Bilunov ressaltou que o advogado de Kasparov, Yuri Kostanov, também não pôde se reunir com ele desde que foi detido ao término da grande “Marcha dos Dissidentes”, em Moscou, que reuniu aproximadamente três mil partidários da oposição.
“O advogado nos disse que todo o processo representa uma flagrante violação do código penal. Os relatórios judiciais são contraditórios. A decisão de condená-lo a cinco dias de detenção administrativa não é justa. Uma completa fraude”, afirmou.
Kasparov foi condenado “por dois artigos do Código Penal: participação em ações não autorizadas, e por isso recebeu uma multa; e ignorar as recomendações da Polícia, e por isso foi condenado ontem a cinco dias de detenção”, disse.
O diretor do FCU antecipou que apresentará um processo contra as autoridades de Moscou, que tinham autorizado o comício, mas, por outro lado, a Polícia reprimiu violentamente os manifestantes.
Bilunov descartou que a condenação influirá negativamente nos planos de Kasparov de se candidatar pela oposição às eleições presidenciais de março de 2008.

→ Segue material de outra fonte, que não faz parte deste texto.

(* ===== verification/MqttInvalidation.v ===== *)
(** * The machine invalidation journal

    [src/main/argus_mqtt_invalidation.c]: the ring of the last 32 invalidated machine
    identifiers.  A login that started at some generation asks whether its machine was
    invalidated since; the journal answers exactly, and errs on the side of refusal once
    it has forgotten. *)

From S2P Require Import Prelude.

Definition ARGUS_MQTT_INVALIDATION_HISTORY_CAPACITY : Z := 32.

Record argus_mqtt_invalidation_event_t := InvEvent { ie_generation : Z; ie_identifier : bytes }.

Record argus_mqtt_invalidation_journal_t := Journal {
  jn_generation : Z;
  jn_events : list argus_mqtt_invalidation_event_t
}.

Definition identifier_valid (identifier : bytes) : bool :=
  (0 <? length identifier)%nat && (length identifier <=? 36)%nat.

Definition zero_events : list argus_mqtt_invalidation_event_t := replicate 32 (InvEvent 0 []).

Definition argus_mqtt_invalidation_init : argus_mqtt_invalidation_journal_t := Journal 0 zero_events.

Definition argus_mqtt_invalidation_capture (j : argus_mqtt_invalidation_journal_t) : Z := jn_generation j.

Definition ring_index (generation : Z) : nat :=
  Z.to_nat (u64 (generation - 1) mod ARGUS_MQTT_INVALIDATION_HISTORY_CAPACITY).

Definition argus_mqtt_invalidation_record (j : argus_mqtt_invalidation_journal_t) (identifier : bytes)
    : bool * argus_mqtt_invalidation_journal_t :=
  if negb (identifier_valid identifier) then (false, j)
  else
    let generation := u64 (jn_generation j + 1) in
    let '(generation, events) :=
      if generation =? 0 then (1, zero_events) else (generation, jn_events j) in
    (true, Journal generation
             (<[ring_index generation := InvEvent generation (strlcpy identifier 37)]> events)).

(** The loop over the generations after the captured one; the fuel is their number. *)
Fixpoint since_loop (fuel : nat) (j : argus_mqtt_invalidation_journal_t) (identifier : bytes)
    (generation : Z) : bool :=
  match fuel with
  | O => false
  | S fuel =>
      let event := default (InvEvent 0 []) (jn_events j !! ring_index generation) in
      if negb (ie_generation event =? generation) then true
      else if bool_decide (ie_identifier event = identifier) then true
      else since_loop fuel j identifier (generation + 1)
  end.

Definition argus_mqtt_invalidation_since (j : argus_mqtt_invalidation_journal_t) (identifier : bytes)
    (captured_generation : Z) : bool :=
  if negb (identifier_valid identifier) then true
  else
    let current := jn_generation j in
    if current =? captured_generation then false
    else if (current <? captured_generation)
            || (ARGUS_MQTT_INVALIDATION_HISTORY_CAPACITY <? current - captured_generation) then true
    else since_loop (Z.to_nat (current - captured_generation)) j identifier (captured_generation + 1).

(** ** The journal against the full log

    [log] is the list of every identifier recorded so far, oldest first. *)
Record journal_of (j : argus_mqtt_invalidation_journal_t) (log : list bytes) : Prop := {
  jo_generation : jn_generation j = Z.of_nat (length log);
  jo_small : Z.of_nat (length log) < 18446744073709551615;
  jo_length : length (jn_events j) = 32%nat;
  jo_events : forall k id, log !! k = Some id -> Z.of_nat (length log) - Z.of_nat k <= 32 ->
    jn_events j !! ring_index (Z.of_nat k + 1) = Some (InvEvent (Z.of_nat k + 1) id)
}.

Lemma ring_index_small k : 0 <= Z.of_nat k < 18446744073709551616 ->
  ring_index (Z.of_nat k + 1) = (k mod 32)%nat.
Proof.
  intros Hk. unfold ring_index, ARGUS_MQTT_INVALIDATION_HISTORY_CAPACITY.
  replace (Z.of_nat k + 1 - 1) with (Z.of_nat k) by lia. rewrite u64_small by (unfold is_u64; lia).
  change 32 with (Z.of_nat 32). rewrite <- Nat2Z.inj_mod. lia.
Qed.

Lemma journal_init : journal_of argus_mqtt_invalidation_init [].
Proof. by split. Qed.

Lemma journal_record j log id :
  journal_of j log -> identifier_valid id = true -> Z.of_nat (length log) + 1 < 18446744073709551615 ->
  exists j', argus_mqtt_invalidation_record j id = (true, j') /\ journal_of j' (log ++ [id]).
Proof.
  intros [Hg Hs Hl He] Hv Hb. unfold argus_mqtt_invalidation_record. rewrite Hv. cbn [negb].
  rewrite Hg, u64_small by (unfold is_u64; lia). rewrite (proj2 (Z.eqb_neq _ 0)) by lia.
  eexists. split; [done|]. unfold identifier_valid in Hv. apply andb_true_iff in Hv as [_ Hv%Nat.leb_le].
  assert (Hlen : Z.of_nat (length (log ++ [id])) = Z.of_nat (length log) + 1).
  { rewrite length_app. cbn. lia. }
  assert (Hmod : (length log mod 32 < 32)%nat) by (apply Nat.mod_upper_bound; lia).
  split; cbn [jn_generation jn_events]; rewrite ?Hlen; [done|lia|by rewrite length_insert|].
  intros k x Hk Hw. rewrite (ring_index_small (length log)) by lia.
  destruct (decide (k = length log)) as [->|Hne].
  - rewrite lookup_app_r, Nat.sub_diag in Hk by lia. cbn in Hk. simplify_eq.
    rewrite ring_index_small by lia. rewrite list_lookup_insert_eq by lia.
    by rewrite strlcpy_fits by lia.
  - assert (Hlt : (k < length log)%nat).
    { apply lookup_lt_Some in Hk. rewrite length_app in Hk. cbn in Hk. lia. }
    rewrite lookup_app_l in Hk by done. rewrite ring_index_small by lia.
    rewrite list_lookup_insert_ne.
    + rewrite <- (ring_index_small k) by lia. apply He; [done|lia].
    + intros Heq. pose proof (Nat.div_mod_eq k 32). pose proof (Nat.div_mod_eq (length log) 32). lia.
Qed.

Lemma since_loop_spec j log id : journal_of j log -> forall fuel k,
  (k + fuel = length log)%nat -> (fuel <= 32)%nat ->
  since_loop fuel j id (Z.of_nat k + 1) = bool_decide (id ∈ drop k log).
Proof.
  intros Hj. pose proof Hj as [Hg Hs Hl He]. induction fuel as [|fuel IH]; intros k Hk Hf.
  - cbn. rewrite drop_ge by lia. by rewrite bool_decide_eq_false_2 by (apply not_elem_of_nil).
  - destruct (lookup_lt_is_Some_2 log k ltac:(lia)) as [x Hx]. cbn [since_loop].
    rewrite (He k x Hx) by lia.
    change (default (InvEvent 0 []) (Some (InvEvent (Z.of_nat k + 1) x))) with (InvEvent (Z.of_nat k + 1) x).
    cbn [ie_generation ie_identifier]. rewrite Z.eqb_refl. cbn [negb].
    rewrite (drop_S log x k Hx).
    destruct (bool_decide_reflect (x = id)) as [->|Hne].
    + by rewrite bool_decide_eq_true_2 by (apply elem_of_cons; by left).
    + replace (Z.of_nat k + 1 + 1) with (Z.of_nat (S k) + 1) by lia. rewrite IH by lia.
      apply bool_decide_ext. rewrite elem_of_cons. split; [by right|]. intros [->|?]; [done|done].
Qed.

Lemma since_spec j log id captured :
  journal_of j log -> identifier_valid id = true -> (captured <= length log)%nat ->
  argus_mqtt_invalidation_since j id (Z.of_nat captured)
  = (32 <? length log - captured)%nat || bool_decide (id ∈ drop captured log).
Proof.
  intros Hj Hv Hc. pose proof Hj as [Hg Hs Hl He]. unfold argus_mqtt_invalidation_since.
  rewrite Hv, Hg. cbn [negb]. unfold ARGUS_MQTT_INVALIDATION_HISTORY_CAPACITY.
  destruct (Z.eqb_spec (Z.of_nat (length log)) (Z.of_nat captured)) as [Heq|Hne].
  { rewrite drop_ge by lia. rewrite (proj2 (Nat.ltb_ge _ _)) by lia.
    by rewrite bool_decide_eq_false_2 by (apply not_elem_of_nil). }
  rewrite (proj2 (Z.ltb_ge _ (Z.of_nat captured))) by lia. cbn [orb].
  destruct (Z.ltb_spec 32 (Z.of_nat (length log) - Z.of_nat captured)) as [Hlt|Hge].
  { by rewrite (proj2 (Nat.ltb_lt _ _)) by lia. }
  rewrite (proj2 (Nat.ltb_ge _ _)) by lia. by rewrite (since_loop_spec j log id Hj) by lia.
Qed.

(** An identifier recorded at or after the captured generation is reported. *)
Lemma since_recorded j log id captured k :
  journal_of j log -> identifier_valid id = true -> log !! k = Some id -> (captured <= k)%nat ->
  argus_mqtt_invalidation_since j id (Z.of_nat captured) = true.
Proof.
  intros Hj Hv Hk Hc. pose proof (lookup_lt_Some _ _ _ Hk). rewrite (since_spec j log) by (done || lia).
  rewrite (bool_decide_eq_true_2 (id ∈ _)); [apply orb_true_r|].
  apply list_elem_of_lookup. exists (k - captured)%nat. rewrite lookup_drop. by replace (captured + (k - captured))%nat with k by lia.
Qed.

(** The journal answers exactly: after any series of fewer than 2^64-1 invalidations,
    a machine counts as invalidated since an earlier generation exactly when it was
    recorded after it or when more than 32 records were made since, so a login that
    overlaps an invalidation of its machine is never admitted. *)
Theorem invalidation_since_exact j log id captured :
  journal_of j log -> identifier_valid id = true -> (captured <= length log)%nat ->
  argus_mqtt_invalidation_since j id (Z.of_nat captured) = true <->
  (32 < length log - captured)%nat \/ id ∈ drop captured log.
Proof.
  intros Hj Hv Hc. by rewrite (since_spec j log), orb_true_iff, Nat.ltb_lt, bool_decide_eq_true.
Qed.

Lemma invalidation_since_exact_witness :
  let j := (argus_mqtt_invalidation_record argus_mqtt_invalidation_init (str "m-1")).2 in
  argus_mqtt_invalidation_since j (str "m-1") 0 = true.
Proof.
  intros j.
  destruct (journal_record _ _ (str "m-1") journal_init eq_refl ltac:(cbn; lia)) as (j' & Hr & Hj).
  assert (Heq : j' = j) by (unfold j; rewrite Hr; reflexivity). rewrite <- Heq.
  apply (invalidation_since_exact j' [str "m-1"] (str "m-1") 0 Hj eq_refl ltac:(cbn; lia)).
  right. apply elem_of_cons. left. reflexivity.
Defined.
Definition argus_mqtt_session_release_locked (sessions : list argus_mqtt_session_t)
    (c : argus_mqtt_client_t) : list argus_mqtt_session_t :=
  match cl_session_slot c with
  | None => sessions
  | Some s => <[s := Session false []]> sessions
  end.

(** ** Login *)

Definition argus_mqtt_duplicate_client_id_locked (clients : list argus_mqtt_client_t)
    (requester : nat) (client_id : bytes) : bool :=
  existsb (fun ic => negb (ic.1 =? requester)%nat && cl_in_use ic.2 && cl_connected ic.2
                     && bool_decide (cl_client_id ic.2 = client_id))
    (zip (seq 0 (length clients)) clients).

Definition argus_mqtt_client_admitted_locked (c : argus_mqtt_client_t) (expected_connection_id : Z) : bool :=
  cl_in_use c && cl_connected c && negb (cl_security_invalidated c)
  && (cl_connection_id c =? expected_connection_id).

Definition argus_mqtt_bind_allowed_locked (invalidations : argus_mqtt_invalidation_journal_t)
    (c : argus_mqtt_client_t) (expected_connection_id : Z) (identifier : bytes)
    (captured_invalidation_generation : Z) (duplicate_client_id : bool) : bool :=
  cl_in_use c && negb (cl_connected c) && negb (cl_security_invalidated c)
  && (cl_connection_id c =? expected_connection_id) && negb duplicate_client_id
  && negb (argus_mqtt_invalidation_since invalidations identifier captured_invalidation_generation).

Kasparov, que comparou o presidente russo, Vladimir Putin, aos ditadores Francisco Franco e Augusto Pinochet, já havia sido detido em maio, em Samara, durante a cúpula Rússia-União Européia, o que provocou queixas da chanceler alemã, Angela Merkel.
Outros detidos foram Ilya Yashin, líder juvenil do partido liberal Yabloko e Maria Gaidar, filha do ex-primeiro-ministro Yegor Gaidar.
As autoridades de Moscou acusaram os organizadores de “provocação” ao tentar transformar o ato em uma marcha pelas ruas da capital.